John Reiser jreiser at bitwagon.com
Mon Feb 27 16:00:56 UTC 2012


On 02/27/2012 07:29 AM, Bruno Wolff III wrote:
> On Mon, Feb 27, 2012 at 14:00:51 +0000,
>   Frank Murphy <frankly3d at gmail.com> wrote:
>> On 27/02/12 13:52, elison.niven at gmail.com wrote:
>>>
>>> 4) Quit on single CTRL-C. Users expect an application to quit on
>>> pressing CTRL-C.
>>> Reason to have this feature : Better user experience
>>
>> never used ctrl-c, normally use "killall yum"
>> if required.
> 
> Control C works, but it needs to reach a break point. And once you start
> actually doing a transaction you don't normally want control C to work
> since it will leave your system in a state where manual cleanup is likely
> required.

That behavior (no response to ^C [SIGINT] within 5 seconds) is a bug.

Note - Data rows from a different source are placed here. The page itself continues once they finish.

Lemma absent_false raw l k :
  (∀ n, raw !! n = value_of <$> last_member n l) → absent (Some raw) k = false → In k (map fst l).
Proof.
  intros Hraw Ha. apply last_member_In. unfold absent in Ha. simpl in Ha. rewrite Hraw in Ha.
  by destruct (last_member k l).
Qed.

Ltac keep_fields :=
  unfold fields_keep; repeat (apply Forall_cons; split; [keep_field|]); by apply Forall_nil.

Ltac reads_enum_by k :=
  lazymatch goal with H : u_fields ?fs ?l ?zero = inl (?plain, None) |- In (?get ?plain) ?values =>
    eapply (reads_enum fs get values k _ l zero plain); [| |reflexivity| |reflexivity|exact H|];
    [keep_fields|keep_fields
    |intros ? [] ? (v & e & Hv & [= -> <-])%u_field_inl; exact (calls_enum_inl _ _ _ _ Hv)|]
  end.

Lemma Point_typed j p : Point_UnmarshalJSON j = inl p → typed_Point p.
Proof.
  intros [(-> & ->)|(l & raw & plain & -> & Hl & -> & Hreq & Hraw)]%unmarshal_struct_inl.
  { split; [by left|]. simpl. tauto. }
  assert (In (Point_Type plain) enumValues_PointType) as Ht.
  { reads_enum_by "type". rewrite !Forall_cons in Hreq. tauto. }
  assert (absent (Some raw) "access" = false → In (Point_Access plain) enumValues_PointAccess) as Ha.
  { intros Hab. reads_enum_by "access". by eapply absent_false. }
  assert (absent (Some raw) "mandatory" = false →
    In (Point_Mandatory plain) enumValues_PointMandatory) as Hm.
  { intros Hab. reads_enum_by "mandatory". by eapply absent_false. }
  assert (absent (Some raw) "static" = false → In (Point_Static plain) enumValues_PointStatic) as Hs.
  { intros Hab. reads_enum_by "static". by eapply absent_false. }
  clear Hl. destruct plain. unfold typed_Point, Point_defaults.
  destruct (absent _ "access"), (absent _ "mandatory"), (absent _ "static");
    (split; [by right|]); split_and!;
    first [exact (Ha eq_refl) | exact (Hm eq_refl) | exact (Hs eq_refl)
          | by left | by right; left].
Qed.

Lemma Point_elems_typed j old ps e :
  u_slice (calls Point_UnmarshalJSON) zero_Point j old = inl (ps, e) →
  Forall typed_Point old → Forall typed_Point ps.
Proof.
  destruct j as [| | | | |l|]; simpl; try (by intros [= <- <-]).
  intros Hl _. apply (u_elems_all Point_UnmarshalJSON typed_Point zero_Point l (ps, e)); [|done].
  apply Forall_true. intros j x. apply Point_typed.
Qed.

Lemma Group_typed j g : Group_UnmarshalJSON j = inl g → typed_Group g.
Proof.
  unfold Group_UnmarshalJSON. generalize (depth j). intros n. revert j g.
  induction n as [|n IH]; intros j g; [done|]. simpl.
  intros [(-> & ->)|(l & raw & plain & -> & Hl & -> & Hreq & Hraw)]%unmarshal_struct_inl.
  { constructor; [by left|constructor|done]. }
  assert (In (Group_Type plain) enumValues_GroupType) as Ht.
  { reads_enum_by "type". rewrite !Forall_cons in Hreq. tauto. }
  assert (Forall typed_Point (Group_Points plain) ∧ Forall typed_Group (Group_Groups plain)) as [Hp Hg].
  { apply (u_fields_keeps (λ g, Forall typed_Point (Group_Points g) ∧ Forall typed_Group (Group_Groups g))
      (Group_fields (Group_UnmarshalJSON_at n)) l zero_Group (plain, None)); [|by split; constructor|done].
    repeat (apply Forall_cons; split; [intros i x y [Hp Hg] (v & e & Hv & ->)%u_field_inl;
      destruct x; simpl in Hp, Hg |- *; try done|]); [| |by apply Forall_nil].
    - split; [done|]. destruct i as [| | | | |gs|]; simpl in Hv; simplify_eq/=; try done.
      apply (u_elems_all (Group_UnmarshalJSON_at n) typed_Group zero_Group gs (v, e)); [|done].
      apply Forall_true. exact IH.
    - split; [|done]. by apply (Point_elems_typed i Group_Points0 v e). }
  rewrite List.Forall_forall in Hg.
  unfold Group_defaults. destruct (absent _ "count"), plain;
    (apply typed_Group_intro; [right; exact Ht|exact Hp|exact Hg]).
Qed.

(** What is read. *)
Lemma schema_typed `{ModelFiles} id m : GetModelSchema id = inl m → typed_SchemaJson m.
Proof.
  unfold GetModelSchema. destruct (wrapf _ (ReadFile _)) as [[j|]|]; [|done|done]. cbn [result_bind].
  unfold SchemaJson_UnmarshalJSON.
  destruct (unmarshal_struct _ _ _ _ _ _) as [x|] eqn:Hx; [|done]. simpl.
  destruct (Z.ltb_spec 65535 (SchemaJson_Id x)); [done|]. rewrite Z.gtb_ltb.
  destruct (Z.ltb_spec (SchemaJson_Id x) 1); [done|]. intros [= <-]. split; [lia|].
  apply unmarshal_struct_inl in Hx as [(-> & ->)|(l & raw & plain & -> & Hl & -> & Hreq & _)]; [done|].
  apply (u_fields_reaches (λ _, True) (λ m, typed_Group (SchemaJson_Group m))
    SchemaJson_fields l zero_SchemaJson plain "group"
    (u_field (calls Group_UnmarshalJSON) SchemaJson_Group set_SchemaJson_Group));
    [| |reflexivity| | |exact I|exact Hl].
  - by apply Forall_true.
  - repeat (apply Forall_cons; split; [intros j y z Hy (v & e & Hv & ->)%u_field_inl;
      destruct y; simpl in Hy |- *; try exact Hy|]); [|by apply Forall_nil].
    unfold calls in Hv. simpl in Hv. destruct (Group_UnmarshalJSON j) as [g|] eqn:Hg; [|done].
    injection Hv as <- _. by apply (Group_typed j).
  - intros j [] z _ (v & e & Hv & [= -> <-])%u_field_inl. simpl.
    unfold calls in Hv. destruct (Group_UnmarshalJSON j) as [g|] eqn:Hg; [|done].
    injection Hv as <-. by apply (Group_typed j).
  - rewrite Forall_cons in Hreq. tauto.
Qed.
(* ===== verification/SunSpecServer.v ===== *)
(** * sunspec/server: the SunSpec server module

    A SunSpec server answers the registers of its models over Modbus, function
    codes 3 and 16.  The maps [registers] (by address) and [points] (by name)
    hold pointers to the same registers, and the three registers that frame the
    models are global variables: the registers live in a store, [heap], and the
    maps hold locations. *)

From S2P Require Import Prelude GoFloat GoText GoBytes Etree Json Msgbus SunSpecRegister.

(** The exceptions of the Modbus library that the handlers return. *)
Inductive Exception := Success | IllegalDataAddress | SlaveDeviceFailure.

Definition response : Type := list Z * Exception.

Record SunSpecServer := mk_SunSpecServer {
  heap : list Register;
  pullEndpoint : string;
  pubEndpoint : string;
  pusher : bus;
  name : string;
  endpoint : string;
  registers : gmap Z nat;
  points : gmap string nat;
  tags : gmap string any;
}.

(** The locations of the global variables of [common]. *)
Definition loc_Identifier : nat := 0.
Definition loc_End : nat := 1.
Definition loc_EndLength : nat := 2.
Definition globals : list Register := [IdentifierRegister; EndRegister; EndRegisterLength].

Definition New (name : string) : SunSpecServer :=
  mk_SunSpecServer globals "" "" (mk_bus [] 0 (λ _, true)) name "" ∅ ∅ ∅.
Lemma model_registers_zero m a d ps : ∀ pos regs regs',
  model_registers m a pos d ps regs = Returns (inl regs') →
  (∀ n r, regs !! n = Some r → InternalValue r = f64_0) →
  ∀ n r, regs' !! n = Some r → InternalValue r = f64_0.
Proof.
  induction ps as [|p ps IH]; intros pos regs regs' Hrun Hz; [by injection Hrun as <-|].
  cbn [model_registers] in Hrun. destruct (model_register m a pos p) as [r|] eqn:Hr; [|done].
  destruct (part d pos (pos + Size p * 2)) as [raw|]; [|done].
  apply (IH _ _ _ Hrun). intros n r' [[_ <-]|[_ Hr']]%lookup_insert_Some; [|eauto].
  by destruct (model_register_ok _ _ _ _ _ Hr) as (_ & _ & _ & Hv & _).
Qed.

(** The client ignores scale factors.  The value of a scale factor register
    is never stored, so whatever data a device answers and whatever the order of
    the pass, every value the client publishes is the one of the raw data at
    scale factor zero, also for a register that names a scale factor. *)
Theorem sunspec_scale_ignored s c c' m a l data order :
  points_zero s → modelData c m a l = (c', Returns (inl data)) → order ≡ₚ map_to_list data →
  ∃ pts, process_loop (R:=option error) order [] s = (set_points (entered order (points s)) s, Next pts) ∧
    points_zero (set_points (entered order (points s)) s) ∧
    ∀ pt, pt ∈ pts → ∃ r, data !! Point_Tag pt = Some r ∧ Value r (Raw r) f64_0 = inl (Point_Value pt).
Proof.
  intros Hz Hdata Hperm. unfold modelData in Hdata.
  destruct (ReadHoldingRegisters (wrap U16 a) (wrap U16 l) c) as [c1 [d|e]]; [|done]. simpl in Hdata.
  destruct (GetModelSchema m) as [ps|e]; [|done]. simpl in Hdata. injection Hdata as _ Hrun.
  assert (Ho : Forall (λ nr : string * Register, InternalValue nr.2 = f64_0) order).
  { apply Forall_forall. intros [n r] Hin. rewrite Hperm in Hin. apply elem_of_map_to_list in Hin.
    by apply (model_registers_zero _ _ _ _ _ _ _ Hrun ltac:(done) n). }
  destruct (process_loop_spec (R:=option error) order s [] Hz Ho) as (new & Hp & Hnew).
  exists new. split; [done|]. split; [by apply points_zero_entered|].
  intros pt Hpt. destruct (Hnew pt Hpt) as (r & Hin & _ & _ & Hv). exists r. split; [|done].
  rewrite Hperm in Hin. by apply elem_of_map_to_list in Hin.
Qed.

(** The address of a writable point is wrong.  [modelData] adds the offset of
    the point in bytes to the address of the model's data, where the point is at
    its offset in words: a point after [n] words is written [n] words too far. *)
Theorem rw_address_doubled m a d before p after data r :
  Forall SunSpecServer.sized (before ++ p :: after) →
  model_registers m a 0 d (before ++ p :: after) ∅ = Returns (inl data) →
  ~ In (PName p) (map PName after) → Access p = "RW" → data !! PName p = Some r →
  Addr r = (a + SunSpecServer.total before) + SunSpecServer.total before.
Proof.
  intros Hsz Hrun Hn Hrw Hr.
  assert (Hgen : ∀ bs pos regs, Forall SunSpecServer.sized bs →
    model_registers m a pos d (bs ++ p :: after) regs = Returns (inl data) →
    Addr r = a + pos + 2 * SunSpecServer.total bs).
  { intros bs. induction bs as [|b bs IH]; intros pos regs Hbs Hm.
    - cbn [app model_registers] in Hm.
      destruct (model_register m a pos p) as [r0|] eqn:Hr0; [|done].
      destruct (part d pos (pos + Size p * 2)) as [raw|]; [|done].
      rewrite (model_registers_keeps _ _ _ _ _ _ _ (PName p) Hm Hn), lookup_insert_eq in Hr.
      injection Hr as <-. destruct (model_register_ok _ _ _ _ _ Hr0) as (_ & _ & _ & _ & Ha & _).
      simpl. rewrite Ha, Hrw. simpl. lia.
    - apply Forall_cons in Hbs as [Hb Hbs]. cbn [app model_registers] in Hm.
      destruct (model_register m a pos b) as [r0|]; [|done].
      destruct (part d pos (pos + Size b * 2)) as [raw|]; [|done].
      rewrite (IH _ _ Hbs Hm).
      change (SunSpecServer.total (b :: bs)) with (Size b + SunSpecServer.total bs). lia. }
  apply Forall_app in Hsz as [Hb _]. rewrite (Hgen before 0 ∅ Hb Hrun). lia.
Qed.

(** A device can bring the client down.  If the data a device answers for a
    model are shorter than the schema of the model says, which is so as soon as
    the length the device reports is too small, reading the model panics. *)
Theorem short_model_panics c m a l c1 d ps :
  GetModelSchema m = inl ps →
  Forall (λ p, SunSpecServer.sized p ∧ (Sf p = SfNil ∨ ∃ sf, Sf p = SfString sf)) (drop 2 ps) →
  ReadHoldingRegisters (wrap U16 a) (wrap U16 l) c = (c1, inl d) →
  Z.of_nat (length d) < 2 * SunSpecServer.total (drop 2 ps) →
  modelData c m a l = (c1, Panics PanicBounds).
Proof.
  intros Hps Hsz Hread Hlen. unfold modelData. rewrite Hread. simpl. rewrite Hps. simpl.
  f_equal. apply model_registers_short; [done|lia|lia|lia].
Qed.
(** *** Updates *)

(** The points that can be written are numbers. *)
Definition writes_numbers (s : SunSpecClient) : Prop :=
  ∀ tag r, points s !! tag = Some r → Addr r ≠ 0 → register_wf r ∧ string_size (DataType r) = None.

(** The request a write of a point makes of the device, if it makes one. *)
Definition write_request (s : SunSpecClient) (tag : string) (v : float64) (c : Client) : Client :=
  match points s !! tag with
  | None => c
  | Some r =>
    if Addr r =? 0 then c else
    match scaling_of s r with
    | None => c
    | Some sc =>
      match Bytes r (AFloat v) sc with
      | Returns (inl bs) => (WriteMultipleRegisters (wrap U16 (Addr r)) (wrap U16 (Count r)) bs c).1
      | _ => c
      end
    end
  end.

Lemma sunspec_write_point p s c :
  client s = Some c → writes_numbers s →
  write_point p s = (set_client (write_request s (Point_Tag p) (Point_Value p) c) s, Next ()).
Proof.
  intros Hc Hn. unfold write_point, write_request. go_unfold.
  assert (s = set_client c s) as Hid by (destruct s; simpl in *; by subst).
  destruct (points s !! Point_Tag p) as [r|] eqn:Hr; [|by rewrite <- Hid].
  destruct (Z.eqb_spec (Addr r) 0) as [Ha|Ha]; [by rewrite <- Hid|].
  destruct (scaling_of s r) as [sc|]; [|by rewrite <- Hid].
  destruct (Hn _ _ Hr Ha) as [Hwf Hs].
  destruct (Bytes_fits r (AFloat (Point_Value p)) sc Hwf Hs) as (bs & -> & _).
  unfold on_client. go_unfold. rewrite Hc. by destruct (WriteMultipleRegisters _ _ _ _).
Qed.

Lemma sunspec_update_returns env s c :
  client s = Some c → writes_numbers s →
  ∃ c', run (handleMsgBusUpdate env) s = (set_client c' s, Returns ()).
Proof.
  intros Hc Hn. assert (s = set_client c s) as Hid by (destruct s; simpl in *; by subst).
  unfold run, handleMsgBusUpdate. go_unfold.
  destruct (String.eqb (Sender env) (name s)); [exists c; by rewrite <- Hid|].
  destruct (Envelope_Update env) as [u [e|]]; [exists c; by rewrite <- Hid|].
  assert (∀ ps c, ∃ c', range ps write_point (set_client c s) = (set_client c' s, Next ())) as Hl.
  { intros ps. induction ps as [|p ps IH]; intros c0; [by exists c0|]. cbn [range].
    erewrite bind_next by (by apply sunspec_write_point). apply IH. }
  rewrite Hid. destruct (Hl (Updates u) c) as [c' ->]. by exists c'.
Qed.

(** An update brings the client down if its tag is that of a text the device lets
    be written: the value of an update is a number. *)
Theorem text_update_panics s tag r sc v sender env :
  points s !! tag = Some r → Addr r ≠ 0 → register_wf r → string_size (DataType r) ≠ None →
  scaling_of s r = Some sc → sender ≠ name s → valid64 v →
  carries sender (mk_Update [mk_Point tag v 0] "" "") env →
  (run (handleMsgBusUpdate env) s).2 = Panics PanicTypeAssert.
Proof.
  intros Hr Ha Hwf Hstr Hsc Hs Hv Henv.
  destruct Henv as [HS Hu].
  unfold run, handleMsgBusUpdate. go_unfold. rewrite HS, (Hu : Envelope_Update env = _). apply String.eqb_neq in Hs as ->.
  cbn [Updates range]. unfold write_point. go_unfold. cbn [Point_Tag Point_Value]. rewrite Hr.
  apply Z.eqb_neq in Ha as ->. rewrite Hsc. unfold Bytes.
  destruct (data_type_format _ _ Hwf) as [k scaled Hi Hn _|Hd _|m Hi Hm _ _]; [done|by rewrite Hd in Hstr|].
  by rewrite Hi, Hm.
Qed.
End properties.
Record Logic := mk_Logic {
  pullEndpoint : string;
  pubEndpoint : string;
  name : string;
  period : Z;
  program : gmap nat Program;
  order : list string;
  env : environment;
  variables : list string;
  tagToVar : gmap string string;
  varToTag : gmap string string;
  processUpdates : bool;
  locked : bool;           (* envMu *)
  runs : nat;              (* calls of expr.Run so far *)
  pusher : bus;
}.

Definition New (nm : string) : Logic :=
  mk_Logic "" "" nm 1000000000 ∅ [] ∅ [] ∅ ∅ false false 0 (mk_bus [] 0 (λ _, true)).

Definition set_pullEndpoint v (s : Logic) : Logic :=
  mk_Logic v (pubEndpoint s) (name s) (period s) (program s) (order s) (env s) (variables s)
    (tagToVar s) (varToTag s) (processUpdates s) (locked s) (runs s) (pusher s).
Definition set_pubEndpoint v (s : Logic) : Logic :=
  mk_Logic (pullEndpoint s) v (name s) (period s) (program s) (order s) (env s) (variables s)
    (tagToVar s) (varToTag s) (processUpdates s) (locked s) (runs s) (pusher s).
Definition set_period v (s : Logic) : Logic :=
  mk_Logic (pullEndpoint s) (pubEndpoint s) (name s) v (program s) (order s) (env s) (variables s)
    (tagToVar s) (varToTag s) (processUpdates s) (locked s) (runs s) (pusher s).
Definition set_program v (s : Logic) : Logic :=
  mk_Logic (pullEndpoint s) (pubEndpoint s) (name s) (period s) v (order s) (env s) (variables s)
    (tagToVar s) (varToTag s) (processUpdates s) (locked s) (runs s) (pusher s).
Definition set_order v (s : Logic) : Logic :=
  mk_Logic (pullEndpoint s) (pubEndpoint s) (name s) (period s) (program s) v (env s) (variables s)
    (tagToVar s) (varToTag s) (processUpdates s) (locked s) (runs s) (pusher s).
Definition set_env v (s : Logic) : Logic :=
  mk_Logic (pullEndpoint s) (pubEndpoint s) (name s) (period s) (program s) (order s) v (variables s)
    (tagToVar s) (varToTag s) (processUpdates s) (locked s) (runs s) (pusher s).
Definition set_variables v t2v v2t (s : Logic) : Logic :=
  mk_Logic (pullEndpoint s) (pubEndpoint s) (name s) (period s) (program s) (order s) (env s) v
    t2v v2t (processUpdates s) (locked s) (runs s) (pusher s).
Definition set_processUpdates v (s : Logic) : Logic :=
  mk_Logic (pullEndpoint s) (pubEndpoint s) (name s) (period s) (program s) (order s) (env s)
    (variables s) (tagToVar s) (varToTag s) v (locked s) (runs s) (pusher s).
Definition set_locked v (s : Logic) : Logic :=
  mk_Logic (pullEndpoint s) (pubEndpoint s) (name s) (period s) (program s) (order s) (env s)
    (variables s) (tagToVar s) (varToTag s) (processUpdates s) v (runs s) (pusher s).
Definition set_runs v (s : Logic) : Logic :=
  mk_Logic (pullEndpoint s) (pubEndpoint s) (name s) (period s) (program s) (order s) (env s)
    (variables s) (tagToVar s) (varToTag s) (processUpdates s) (locked s) v (pusher s).
Definition set_pusher v (s : Logic) : Logic :=
  mk_Logic (pullEndpoint s) (pubEndpoint s) (name s) (period s) (program s) (order s) (env s)
    (variables s) (tagToVar s) (varToTag s) (processUpdates s) (locked s) (runs s) v.

Definition assign {R} (x : string) (v : value) : go Logic R () :=
  modify (λ s, set_env (<[x := v]> (env s)) s).

(** ** Configure *)

Section configure.
Context `{GoPlatform} `{Etree}.

(** [this.program[i] = p; this.order[i] = left] *)
Definition set_line {R} (i : nat) (p : Program) (left : string) : go Logic R () :=
  modify (λ s, set_order (<[i := left]> (order s)) (set_program (<[i := p]> (program s)) s)).

Definition equals_sign : Ascii.ascii := Ascii.ascii_of_N 61.
Definition newline : Ascii.ascii := Ascii.ascii_of_N 10.

Definition configure_line (il : nat * string) : go Logic (option error) () :=
  let '(i, line) := il in
  if HasPrefix line "#" then mret () else
  match SplitN2 line equals_sign with
  | (l, None) =>
    let right := TrimSpace l in
    if HasPrefix right "sprintf" then
      match Compile right with
      | inr e => return_ (Some (Wrapf "compiling program code '%s': %w" e))
      | inl p => set_line i p ("sprintf" +:+ pretty (N.of_nat i))
      end
    else mret ()
  | (l, Some r) =>
    let left := TrimSpace l in
    let right := TrimSpace r in
    match Compile right with
    | inr e => return_ (Some (Wrapf "compiling program code '%s': %w" e))
    | inl p =>
      _ ← set_line i p left;
      s ← get;
      match env s !! left with
      | Some _ => mret ()
      | None => assign left (VFloat f64_0)
      end
    end
  end.

Definition configure_variable (v : Element) : go Logic (option error) () :=
  let tag := SelectAttrValue v "tag" (ETag v) in
  _ ← modify (λ s, set_variables (variables s ++ [ETag v]) (<[tag := ETag v]> (tagToVar s))
                     (<[ETag v := tag]> (varToTag s)) s);
  match ParseFloat (Text v) with
  | (val, None) => assign (ETag v) (VFloat val)
  | (_, Some _) =>
    match ParseBool (Text v) with
    | (val, None) => assign (ETag v) (VBool val)
    | (_, Some e) =>
      return_ (Some (Wrapf "unable to convert value for '%s' to bool or double: %w" e))
    end
  end.

Definition configure_child (child : Element) : go Logic (option error) () :=
  if String.eqb (ETag child) "pull-endpoint" then modify (set_pullEndpoint (Text child))
  else if String.eqb (ETag child) "pub-endpoint" then modify (set_pubEndpoint (Text child))
  else if String.eqb (ETag child) "period" then
    match ParseDuration (Text child) with
    | inl d => modify (set_period d)
    | inr e => _ ← modify (set_period 0);
               return_ (Some (Wrapf "invalid period duration '%s': %w" e))
    end
  else if String.eqb (ETag child) "program" then
    let lines := Split (Text child) newline in
    _ ← modify (set_order (replicate (length lines) ""));
    range (zip (seq 0 (length lines)) lines) configure_line
  else if String.eqb (ETag child) "variables" then
    range (ChildElements child) configure_variable
  else if String.eqb (ETag child) "process-updates" then
    match ParseBool (Text child) with
    | (val, None) => modify (set_processUpdates val)
    | (_, Some e) => return_ (Some (Wrapf "unable to convert value for '%s' to bool: %w" e))
    end
  else mret ().

Definition Configure (e : Element) : go Logic (option error) (option error) :=
  _ ← range (ChildElements e) configure_child;
  mret None.
End configure.

(** ** initEnv: the functions a program may call *)

(** The numbers [values], [sum] and [avg] see in their argument: names are
    looked up in the environment, what is not a number is skipped. *)
Definition number_of (v : value) : option float64 :=
  match v with VInt z => Some (f64_of_Z z) | VFloat f => Some f | _ => None end.
(* ===== verification/Cpu.v ===== *)
(** * cpu: the supervisor of the modules

    [execute.go]: starting, restarting and stopping the processes of the modules.
    [internal.go] and the module handlers of [api.go]: listing, enabling and
    disabling them.  Every goroutine of [StartModule] is a [supervisor] that
    moves by steps; the steps of the supervisors and the calls of the handlers
    interleave.  The processes, [exec.LookPath] and the process exits are outside:
    a parameter and events. *)

From S2P Require Import Prelude GoFloat GoText Etree Json Msgbus.

Record module := mk_module {
  m_ctx : option context;        (* None: the nil context *)
  m_name : string;
  path : string;
  args : list string;
  workDir : string;
  m_env : list string;
  canceler : option nat;         (* a channel; None: the nil channel *)
  initialized : bool;
}.

(** Where the goroutine of [StartModule] is: before [cmd.Start], before the
    channel is made, before the [select], in the [select] on the channel that
    [mod.canceler] was when it began ([None]: the nil channel, which is never
    ready), before [mod.canceler = nil], in the inner [select] after a cancellation
    or the end of the context, or returned. *)
Inductive phase :=
| Launching | Started | Made | Waiting (c : option nat) | Canceled | Disabling | Stopping | Exited.

(** Its process: none, running, or exited with a code that was not received. *)
Inductive process := NoProcess | Running | ExitedWith (code : Z).

Record supervisor := mk_supervisor { sup_mod : string; sup_phase : phase; sup_proc : process }.

(** The package state: the modules, the channels made so far (closed or not), the
    goroutines, whether the context is done, and the pusher. *)
Record cpu := mk_cpu {
  modules : gmap string module;
  chans : list bool;
  supervisors : list supervisor;
  ctx_done : bool;
  pusher : bus;
}.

It's a _transaction_, right?  So either it completes successfully,
or fails with no apparent lasting effects (except log files, delay, etc.)
So yum should: respond immediately on stderr, abort the transaction
(roll back everything to the state before the transaction began),
and terminate with failure status.  Because the original request
is for a transaction, then yum *must* be able to abort and rollback
anyway, to recover from I/O errors [and such errors _do_ happen.]
So, act as if ^C [SIGINT] is an I/O error.